What all these new bosses did, apparently, was spend a lot of time dreaming up new administrative structures.

During 15 years in power, the Liberals carried out 15 significant restructuring exercises, centralizing and decentralizing and creating new layers of regional administration such as LHINs (local health integration networks) and CCACs (community care access centres), before settling on the current bloated structure of 14 LHINs (each of which has a CEO and six vice-presidents) and 78 sub-LHINs. (The CCACs were rolled into the LHINs after a damning Auditor-General’s report showing they spent almost 40 per cent of home-care dollars on administration.)

The other trend that has received little attention is the penchant for creating arm’s-length provincial health agencies. There are now 94 of those, up from 67 back in 2003.

These agencies include well-known entities such as Cancer Care Ontario, ehealth Ontario and Ornge, and less-known ones such as the Autism Spectrum Disorders Clinical Expert Committee and Personal Support Services Ontario.

The government should probably not be directly involved in delivery of services but that doesn’t mean it should be creating para-public agencies willy-nilly. Nor can it have it both ways by routinely interfering in “independent” agencies.

As Ontario premier-designate Doug Ford aims to put a mark on health care, one of the places he can start is by bringing some order to the administration of health care in the province.

But he has to be careful not to repeat the mistakes of his predecessors.

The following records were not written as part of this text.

(* ===== verification/MemoryProps.v ===== *)
(** * Memory: what the definitions of Memory.v do

    What an extraction reads and stores, what a rerun reads again, what is
    never read of a fact that was erased, and what a sweep lists. *)

From S2P Require Import Prelude Text Json Replicas Tenant Threads ThreadLog ThreadProps Summarizer Compaction Memory.

(** ** The page walk *)

Lemma read_new_pages fuel tn th w : primary_only w -> forall turns a,
  read_new fuel tn th turns a w = (Ret (turns ++ page_through fuel tn th 200 (Some a) (db w)), w).
Proof.
  intros Hp. induction fuel as [|fuel IH]; intros turns a; cbn [read_new page_through]; [by rewrite app_nil_r|].
  unfold mbind, io_bind. rewrite list_messages_primary by done.
  destruct (messages_page tn th (Some a) 200 (db w)) as [page more]. destruct more; [|done].
  destruct (last page) as [m|]; [|done]. by rewrite IH, app_assoc.
Qed.

(** With reads served by the primary an extraction sees the whole log after
    its watermark. *)
Lemma turns_after_watermark tn th w a : owned th tn w -> primary_only w -> 0 <= a ->
  turns_after tn th a w = (Ret (drop (Z.to_nat a) (log tn th (db w))), w).
Proof.
  intros Ho Hp Ha. unfold turns_after, mbind, io_bind, get_st. rewrite read_new_pages by done. cbn [app].
  rewrite (page_through_at tn th w 200 _ (Z.to_nat a)); [done|done|lia|right; f_equal; lia|].
  assert (length (log tn th (db w)) <= rows_everywhere w)%nat; [|lia].
  unfold log, rows_everywhere. rewrite length_sort_by.
  pose proof (List.filter_length_le (in_thread tn th) (messages (db w))) as Hl.
  assert (forall l : list (option database), length (messages (db w)) <= foldr (fun o n => match o with Some d => length (messages d) + n
    | None => n end)%nat (length (messages (db w))) l)%nat as Hf by (induction l as [|[d|] l IHl]; cbn; lia).
  specialize (Hf (replica_dbs w)). lia.
Qed.
Definition _build_governance_wiring (c : TenantConfig) (surface : option Surface) (session conversation : string) :
    effect ((ToolCall -> effect bool) * GatewayCfg) :=
  match compile_surface_config (st_violation cfg) (st_hash cfg) (st_platform_usd cfg) (st_tenant_usd cfg) (inl c)
          surface 1 with
  | inr (ConfigValidationError m) | inr (AttributeError m) => throw (TOther m)
  | inl compiled =>
      tools ← sv_tools sv;
      let gate := build_authorizer (tc_id c) tools surface in
      mret (fun call : ToolCall =>
              d ← authorize_async (Some (fun tenant d => _audit_denial tenant session conversation d)) gate
                    (Some (call_name call));
              mret (allowed d),
            build_gateway_budget_cfg (cc_budgets compiled))
  end.

Definition _usage (c : TenantConfig) (p : ConversationPrincipal) (u : usage_record) : effect unit :=
  if truthy_opt (cp_end_user_id p)
  then sv_spend sv (tc_id c) (default EmptyString (cp_end_user_id p))
         (inject_Z (input_tokens (us_usage u) + output_tokens (us_usage u)))
  else mret tt.

(** Without Presidio the validator answers nothing. *)
Definition _output_validator (c : TenantConfig) (session conversation text : string) : effect output_check :=
  match sv_presidio sv with
  | Some _ => sv_evaluate_output sv c text conversation session
  | None => mret {| oc_allowed := None; oc_redacted := None; oc_violations := []; oc_decision := None |}
  end.

(** What the endpoints know when the turn is wired. *)
Record prepared := {
  pp_config : TenantConfig;
  pp_policies : PolicySet;
  pp_surface : option Surface;
  pp_session : string;
  pp_conversation : string;
  pp_thread : string;
  pp_request_id : string;
  pp_user_turn : string;
  pp_redacted : string;
  pp_override : option string;
  pp_history : list ContextTurn;
  pp_checkpoint : checkpoint;
  pp_authorizer : ToolCall -> effect bool;
  pp_gateway_cfg : GatewayCfg;
  pp_registry : registry_hooks R;
  pp_prompt : option string;
}.

(** [create_orchestration_service] and the callbacks set on it. *)
Definition orchestration (validate : bool) (p : ConversationPrincipal) (pp : prepared) : Orchestration.service R :=
  let c := pp_config pp in {|
  s_hooks := {|
    h_request_id := sv_uuid sv; h_retrieve := sv_retrieve sv; h_generate := sv_generate sv (pp_gateway_cfg pp);
    h_stream := sv_stream sv (pp_gateway_cfg pp); h_stream_callback := None;
    h_compaction := Some (_compaction_callback (tc_id c) (pp_thread pp));
    h_memory := Some (sv_facts sv (tc_id c) (cp_end_user_id p)); h_registry := Some (pp_registry pp);
    h_authorizer := Some (pp_authorizer pp);
    h_tool_callback := Some (_tool_callback (tc_id c) (pp_thread pp) (pp_conversation pp) (pp_user_turn pp)
                               (pp_request_id pp));
    h_escalation := Some (sv_escalate sv); h_evidence := Some (sv_decision sv); h_usage := Some (_usage c p);
    h_output_validator :=
      if validate then Some (_output_validator c (pp_session pp) (pp_conversation pp)) else None;
    h_prompt_resolver := Some (mret (pp_prompt pp)) |};
  s_estimator := st_estimator cfg; s_catalog := st_catalog cfg; s_output_reserve := st_output_reserve cfg;
  s_cache_markers := st_cache_markers cfg; s_tenant_config := c; s_policy_set := pp_policies pp;
  s_model_override := pp_override pp; s_surface_id := option_map sf_id (pp_surface pp);
  s_end_user_id := cp_end_user_id p; s_preemptive_ratio := preemptive_ratio (st_compaction cfg);
  s_exc_text := st_exc_text cfg; s_repr := st_repr cfg; s_loads := st_loads cfg; s_float_text := st_float_text cfg;
  s_schedule := st_schedule cfg |}.
(* ===== verification/RouteExamples.v ===== *)
(** * Concrete requests to the conversation endpoint

    Services over a scripted model and a log of what was told to others: runs of the endpoint, the witnesses of its
    theorems, and what a lost command leaves behind. *)

From S2P Require Import Prelude Json Resilience CacheManager Redis Coordinator Admission Threads Summarizer Compaction ModelCatalog Catalog Types Context Tenant Governance Moderation Orchestration OrchestrationProps TurnExamples ConversationRoute RouteProps.

Module Desk.

(** The model's script, the rows of the conversation, the closed registries. *)
Record office := {
  model : Scripted.world;
  rows : list (string * string);
  closed : nat;
}.
Abbreviation effect := (io office turn_exc).

Definition on_model {A} (c : io Scripted.world turn_exc A) : effect A :=
  lift model (fun m o => Build_office m (rows o) (closed o)) (fun e => e) c.
Definition add_row (role content : string) : effect unit :=
  modify (fun o => Build_office (model o) (rows o ++ [(role, content)]) (closed o)).

Definition clock : ToolRow := {|
  tl_id := "1"; tl_tenant_id := "t1"; tl_name := "clock"; description := None; schema := JObj [];
  tl_enabled := true; auth_config := None |}.

Definition tools : registry_hooks office := {|
  tool_schemas := [JObj [("name", JStr "clock")]];
  tool_execute _ _ o := ([("content", JStr "noon"); ("is_error", JBool false)], o) |}.

(** The words of a stream, one event each. *)
Fixpoint say {A} (body : A -> StreamEvent -> office -> A * bool * office) (words : list string) (a : A) (o : office) :
    option turn_exc * A * office :=
  match words with
  | [] => (None, a, o)
  | t :: words => let '(a, on, o) := body a (EvDelta t) o in if on then say body words a o else (None, a, o)
  end.

Definition words : list string := ["The shop "; "opens at nine "; "on weekdays."].

(** [None] turns Presidio off. *)
Definition services_with (screen : option (string -> output_check)) : services office := {|
  sv_uuid := mret "u";
  sv_tenant slug := mret (if bool_decide (slug = "t") then Some "t1" else None);
  sv_effective _ _ := mret Scripted.tenant;
  sv_rate_limit _ := mret tt;
  sv_policy _ := mret (Some Scripted.allow_all);
  sv_create_policy _ := mret tt;
  sv_models := mret [];
  sv_conversation _ _ := mret {| cv_id := "c1"; cv_status := "active"; cv_created := false |};
  sv_surfaces := mret [];
  sv_thread _ _ _ _ := mret "th1";
  sv_append _ _ _ := mret "m1";
  sv_add_message m := add_row (pj_role m) (pj_content m);
  sv_mark_escalated _ := mret tt;
  sv_read_tail _ _ _ := mret [];
  sv_tool_result_seqs _ _ := mret [];
  sv_cached_summary _ _ := mret None;
  sv_get_thread _ _ := mret None;
  sv_cache_tail _ _ _ _ := mret tt;
  sv_presidio := match screen with Some _ => Some (mret None, fun text => mret text) | None => None end;
  sv_validate_input _ text _ _ :=
    let bad := bool_decide (text = "attack") in
    mret {| ic_valid := negb bad; ic_blocked := bad; ic_violations := [] |};
  sv_evaluate_output _ text _ _ := mret (match screen with
    | Some f => f text
    | None => {| oc_allowed := Some true; oc_redacted := None; oc_violations := []; oc_decision := None |}
    end);
  sv_generate _ r := on_model (Scripted.generate r);
  sv_stream _ r A body a o := say body words a o;
  sv_retrieve := None;
  sv_facts _ _ _ := mret [];
  sv_tools := mret [clock];
  sv_registry _ := mret tools;
  sv_close_registry := modify (fun o => Build_office (model o) (rows o) (S (closed o)));
  sv_escalate _ := mret {| ho_success := true; ho_ticket_id := None; ho_message := EmptyString |};
  sv_evidence _ := mret tt;
  sv_decision _ := mret tt;
  sv_spend _ _ _ := mret tt;
  sv_prompt _ _ := mret None;
  sv_compact _ _ := mret _noop_result;
  sv_publish _ := mret tt;
  sv_enqueue _ := mret true;
  sv_canary _ _ _ := mret tt |}.

Definition services : ConversationRoute.services office := services_with None.

Definition cfg : settings := {|
  st_estimator := new_estimator []; st_catalog := ∅; st_output_reserve := 100; st_cache_markers := false;
  st_compaction := DEFAULT_COMPACTION_CONFIG; st_platform_usd := 100; st_tenant_usd := 50;
  st_violation _ := None; st_hash _ := "h"; st_digest s := s;
  st_exc_text x := match x with TOther m => m | _ => "error" end;
  st_repr _ := EmptyString; st_loads _ := None; st_float_text _ := "0"; st_schedule _ := []; st_polls := [0]; st_now := 5;
  st_cache := default_cache_config; st_stored := 6 |}.

Abbreviation desk := (world (SC := kv_map string) (SG := kv_map Z) (SD := kv_map CacheManager.cached) (R := office)).

Definition world_of (faults : list fault) (script : list (outcome turn_exc string)) : desk := {|
  w_coordinator := {| co_redis := Some (Build_redis ∅ []); co_available := true; local_locks := ∅ |};
  w_gate := gate_on faults true;
  w_cache := new_cache_manager (Some (Build_redis ∅ []));
  w_rest := Build_office (Scripted.world_of script) [] 0 |}.

Definition guest : ConversationPrincipal :=
  {| cp_tenant_id := Some "t1"; cp_end_user_id := None; cp_is_session := false; cp_surface_id := None |}.
Definition stranger : ConversationPrincipal :=
  {| cp_tenant_id := Some "t2"; cp_end_user_id := None; cp_is_session := false; cp_surface_id := None |}.

Definition asking (text : string) : ConversationRequest :=
  {| cr_tenant_slug := "t"; cr_message := text; cr_session_id := Some "s" |}.

Definition post_at (c : settings) (key : option string) (p : ConversationPrincipal) (text : string) (w : desk) :=
  process_conversation default_coordinator_config small_config c services (asking text) key p w.
Definition post := post_at cfg.

(** The settings of a request that is looked up and stored at [t]. *)
Definition at_ (t : Z) : settings := {|
  st_estimator := st_estimator cfg; st_catalog := st_catalog cfg; st_output_reserve := st_output_reserve cfg;
  st_cache_markers := st_cache_markers cfg; st_compaction := st_compaction cfg; st_platform_usd := st_platform_usd cfg;
  st_tenant_usd := st_tenant_usd cfg; st_violation := st_violation cfg; st_hash := st_hash cfg;
  st_digest := st_digest cfg; st_exc_text := st_exc_text cfg; st_repr := st_repr cfg; st_loads := st_loads cfg;
  st_float_text := st_float_text cfg; st_schedule := st_schedule cfg; st_polls := st_polls cfg; st_now := t;
  st_cache := st_cache cfg; st_stored := t |}.

Definition answer_in (o : outcome route_exc reply) : option ConversationResponse :=
  match o with Ret (Fresh r) => Some r | _ => None end.
End Desk.
Import Desk.

Example first_answer :
  let '(o, w) := post (Some "k") guest "hi" (world_of [] [Ret Scripted.fine]) in
  (rs_response <$> answer_in o) = Some Scripted.fine /\ (rs_handoff_required <$> answer_in o) = Some false
  /\ rows (w_rest w) = [("user", "hi"); ("assistant", Scripted.fine)] /\ closed (w_rest w) = 1%nat
  /\ bool_decide (local_locks (w_coordinator w) = ∅) = true /\ platform_semaphore (w_gate w) = 2.
Proof. vm_compute. done. Qed.

(** The guardrails' refusal, and a principal of another tenant. *)
Example refusals :
  (rs_response <$> answer_in (post None guest "attack" (world_of [] [])).1) = Some refusal_text
  /\ (post None stranger "hi" (world_of [] [Ret Scripted.fine])).1
     = Raise (Http 403 "principal is scoped to a different tenant").
Proof. vm_compute. done. Qed.

(** The model's failure is a handoff, not an error of the endpoint. *)
Example model_fails :
  let '(o, w) := post None guest "hi" (world_of [] [Raise (TOther "down"); Raise (TOther "down"); Raise (TOther "down")]) in
  match o with Raise (Http 500 _) => True | Ret (Fresh r) => rs_handoff_required r = true | _ => False end
  /\ bool_decide (local_locks (w_coordinator w) = ∅) = true.
Proof. vm_compute. done. Qed.

Lemma slots_given_back_witness : let w := world_of [NoFault; NoFault] [Ret Scripted.fine] in
  kept small_config w (post (Some "k") guest "hi" w).2.
Proof.
  apply (slots_given_back default_coordinator_config small_config cfg services (asking "hi") (Some "k") guest
           (world_of [NoFault; NoFault] [Ret Scripted.fine])).
  intros _. repeat constructor.
Defined.

Lemma answer_in_eq (x : outcome route_exc reply * desk) r : answer_in x.1 = Some r -> x = (Ret (Fresh r), x.2).
Proof. by destruct x as [[[?|]|] w]; cbn; [intros [= ->]|..]. Qed.

(** The answer to the first message. *)
Definition told : ConversationResponse := {|
  rs_response := Scripted.fine; rs_confidence := 85 # 100; rs_handoff_required := false; rs_session_id := "s";
  rs_citations := []; rs_faithfulness := Some ungrounded; rs_thread_id := Some "th1" |}.

Lemma first_told : answer_in (post (Some "k") guest "hi" (world_of [] [Ret Scripted.fine])).1 = Some told.
Proof. vm_compute. reflexivity. Qed.

Lemma route_answer_checked_witness : exists c pp s r,
  own_tenant guest c /\ pp_config pp = c /\ answered_by cfg services (asking "hi") guest r pp s
  /\ settled (orchestration cfg services true guest pp) s /\ rs_response r = Scripted.fine.
Proof.
  pose proof (route_answer_checked default_coordinator_config small_config cfg services (asking "hi") (Some "k") guest
    (world_of [] [Ret Scripted.fine]) told _ (answer_in_eq _ _ first_told) eq_refl)
    as (c & Hc & [[H _]|(pp & s & Hp & Ha & Hs & _)]).
  - exfalso. vm_compute in H. discriminate H.
  - exists c, pp, s, told. split; [exact Hc|]. split; [exact Hp|]. split; [exact Ha|]. split; [exact Hs|reflexivity].
Defined.

(** Another request of another tenant's guest, hours later. *)
Definition in_between : asked :=
  {| as_cfg := at_ 7200000; as_sv := services; as_req := asking "attack"; as_key := Some "k2"; as_by := guest |}.

Definition first_world : desk := world_of [] [Ret Scripted.fine].

Lemma answering_of {St} (m : CacheManager St) :
  faults <$> cm_client m = Some [] -> Resilience.state (cm_breaker m) = CLOSED -> answering m.
Proof.
  unfold answering. destruct (cm_client m) as [c|]; [|done]. intros [= Hc] Hb. split; [|exact Hb].
  unfold healthy. rewrite Hc. constructor.
Qed.

(** The same key replays the answer to the stranger too, after another request
    and almost a day. *)
Lemma retry_replays_witness :
  let w1 := (post (Some "k") guest "hi" first_world).2 in
  let w2 := (posted default_coordinator_config small_config in_between w1).2 in
  reliable (st_cache cfg) (w_cache first_world) /\ answering (w_cache w2)
  /\ exists m, post_at (at_ 86400005) (Some "k") stranger "what did they say?" w2
       = (Ret (Replayed (JNum 200) (model_dump cfg told)), put_cache m w2).
Proof.
  intros w1 w2.
  assert (Hr : reliable (st_cache cfg) (w_cache first_world)).
  { right. exists 0, ∅. split; [|done]. eexists. split; [split; [reflexivity|constructor|reflexivity]|done]. }
  assert (Ha : answering (w_cache w2)).
  { apply answering_of; vm_compute; reflexivity. }
  split; [exact Hr|]. split; [exact Ha|].
  apply (retry_replays default_coordinator_config small_config cfg services (asking "hi") (Some "k") guest first_world told w1
    eq_refl Hr (answer_in_eq _ _ first_told) (at_ 86400005) services (asking "what did they say?") stranger [in_between] w2
    eq_refl eq_refl eq_refl); [vm_compute; split; [discriminate|reflexivity]| |exact Ha].
  apply (meanwhile_next _ _ _ _ _ in_between); [reflexivity|vm_compute; discriminate..| |apply meanwhile_none].
  intros _. left. vm_compute. discriminate.
Defined.

(** Three look-ups of unknown keys, by requests that are refused, open the
    breaker: the stored answer is not found and the message is processed again. *)
Example misses_lose_replays :
  let w1 := (post (Some "k") guest "hi" first_world).2 in
  let miss t k w := (post_at (at_ t) (Some k) stranger "hi" w).2 in
  let w2 := miss 30 "c" (miss 20 "b" (miss 10 "a" w1)) in
  match (post_at (at_ 40) (Some "k") guest "hi" w1).1 with Ret (Replayed (JNum 200) _) => True | _ => False end
  /\ match (post_at (at_ 40) (Some "k") guest "hi" w2).1 with Ret (Replayed _ _) => False | _ => True end.
Proof. vm_compute. done. Qed.

(** One reply lost while the slot is given back: the request fails, its
    thread stays locked in the process, its registry stays open, and every
    later message of the thread is refused. *)
Example lost_release_locks_thread :
  let '(o1, w1) := post None guest "hi" (world_of [NoFault; LostReply] [Ret Scripted.fine]) in
  let '(o2, w2) := post None guest "again" w1 in
  let '(o3, w3) := post None guest "again" w2 in
  o1 = Raise (Crash (TRaised (TOther "admission"))) /\ closed (w_rest w3) = 0%nat
  /\ bool_decide (local_locks (w_coordinator w3) = ∅) = false
  /\ o2 = o3 /\ o3 = Raise (Http 429 "Another message is being processed for this thread. Try again shortly.")
  /\ rows (w_rest w3) = [("user", "hi"); ("assistant", Scripted.fine); ("user", "again"); ("user", "again")].
Proof. vm_compute. done. Qed.
(* ===== verification/ConversationStream.v ===== *)
(** * The streamed conversation endpoint (backend/app/api/routes/conversations.py)

    [stream_conversation]: the same preparation as [process_conversation], then
    a generator of Server-Sent Events.  The turn runs as a task of its own and
    hands its events to a queue, a second task adds heartbeats; the generator
    takes the queue's items as they come.  What the tasks do to the services
    between two items is part of the arrival, so every interleaving is one list
    of arrivals; a list that ends leaves the generator waiting, and cancels it.
    The client may leave at any frame. *)

From S2P Require Import Prelude Json Resilience CacheManager Redis Coordinator Admission StreamBuffer Threads Summarizer Compaction ModelCatalog Catalog Types Context Tenant Governance Moderation Orchestration ConversationRoute.

(** ** Frames *)

(** A Server-Sent Event: its name, its data, and its [id:] line. *)
Record frame := { fr_event : string; fr_data : json; fr_id : option Z }.

(** [_sse], with [json.dumps] for a parameter. *)
Definition newline : string := String (ascii_of_nat 10) EmptyString.
Definition _sse (dumps : json -> string) (f : frame) : string :=
  match fr_id f with Some i => "id: " +:+ pretty i +:+ newline | None => EmptyString end
  +:+ "event: " +:+ fr_event f +:+ newline +:+ "data: " +:+ dumps (fr_data f) +:+ newline +:+ newline.

Definition plain (event : string) (data : json) : frame := {| fr_event := event; fr_data := data; fr_id := None |}.
Definition numbered (event : string) (data : json) (id : Z) : frame :=
  {| fr_event := event; fr_data := data; fr_id := Some id |}.

Definition content_json (text : string) : json := JObj [("content", JStr text)].
Definition error_json (text : string) : json := JObj [("error", JStr text)].
Definition violations_json (l : list json) : json := JObj [("violations", JList l)].
Definition number_or_null (o : option Z) : json := match o with Some z => JNum z | None => JNull end.

Definition session_frame (session thread : string) : frame :=
  plain "session" (JObj [("session_id", JStr session); ("thread_id", JStr thread)]).
Definition guardrails_frame (ic : input_check) : frame :=
  plain "guardrails" (JObj [("valid", JBool (ic_valid ic)); ("blocked", JBool (ic_blocked ic));
                            ("violations", JList (ic_violations ic))]).
Definition compaction_frame (position : Z) (layers : option (list layer)) : frame :=
  plain "compaction" (JObj [("position", JNum position);
                            ("layer_count", JNum (Z.of_nat (length (default [] layers))))]).
Definition heartbeat_frame : frame := plain "heartbeat" (JObj []).
Definition error_frame (data : json) : frame := plain "error" data.
Definition delta_frame (text : string) (id : Z) : frame := numbered "delta" (content_json text) id.
Definition redaction_frame (l : list json) : frame := plain "redaction" (violations_json l).
Definition retraction_frame (l : list json) (from : option Z) : frame :=
  plain "retraction" (JObj [("violations", JList l); ("retract_from_event_id", number_or_null from)]).

(** A stored record as it is sent again; a record of another kind is not. *)
Definition replay_frame (r : chunk) : option frame :=
  if bool_decide (c_type r = "delta") then
    Some (numbered "delta" (JObj [("content", default JNull (get_field "content" (c_data r)))]) (c_id r))
  else if bool_decide (c_type r = "result") || bool_decide (c_type r = "error")
  then Some (numbered (c_type r) (c_data r) (c_id r))
  else None.

(** ** Arrivals *)

Inductive item :=
| IEvent (e : message_event)
| IException (x : turn_exc)
| IHeartbeat
| IDone.

Record arrival (R : Type) := { ar_now : Z; ar_meanwhile : R -> R; ar_item : item }.
Arguments ar_now {R}. Arguments ar_meanwhile {R}. Arguments ar_item {R}.

(** The result event of a turn. *)
Record turn_result := {
  tr_response : string;
  tr_confidence : Q;
  tr_handoff : bool;
  tr_citations : list citation;
  tr_faithfulness : option FaithfulnessResult;
}.

(** How a generator stops before its end: the client left, or it raised. *)
Inductive stop := Closed | Thrown (e : route_exc).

Complex systems such as health care don’t run themselves. Oversight and management is required.

The biggest sin of the previous Liberal government was micromanaging everything to death. No policy could be put in place without every assistant deputy minister putting her/his stamp on it, and without the approval of the minister’s and the premier’s office.

As much as anything, the new Conservative government needs to establish broad policies and priorities and then get out of the way – let health administrators administer, and hold them accountable.

There is a lot of rhetoric about “bloated bureaucracy” and calls to spend more money on “front-line care” rather than administration.

Anecdotally, there is a sense the system is getting fat around the middle, with new layers of middle management creating lethargy and waste. But there is little concrete data.

We know how many health workers there are – 31,017 physicians and 151,026 regulated nurses in Ontario (up roughly 10,000 and 25,000 respectively since 2003) – but the Canadian Institute for Health Information does not have a mandate to collect similar data for administrators.

The figure cited at the outset – 13,000 health administrators on the public payroll in Ontario – was compiled independently by a consulting group, and it had to go through the annual reports of each health-related agency, one by one, and count how many people they employ.

Health spending is the single biggest public expense, gobbling up $54-billion a year, or 42 per cent of Ontario’s budget.

We know the big-ticket items – hospitals, $17-billion; physician payments, $12-billion; prescription drugs, $5-billion; long-term care, $4-billion; home care, $3-billion; and so on.

But while we know how much is paid to individual administrators, we don’t know how much is spent over all on salaries or administration, or even the precise number of employees on the public payroll – directly and indirectly.

Dealing with that troubling lack of transparency needs to be the first step in getting a handle on the bloat.

Editor’s note: Between 2003-18, the number of employees of the Ontario Ministry of Health and Long-Term Care fell by half but the number of associate and assistant deputy ministers and executive directors remained roughly the same. Incorrect information appeared in an earlier version of this column.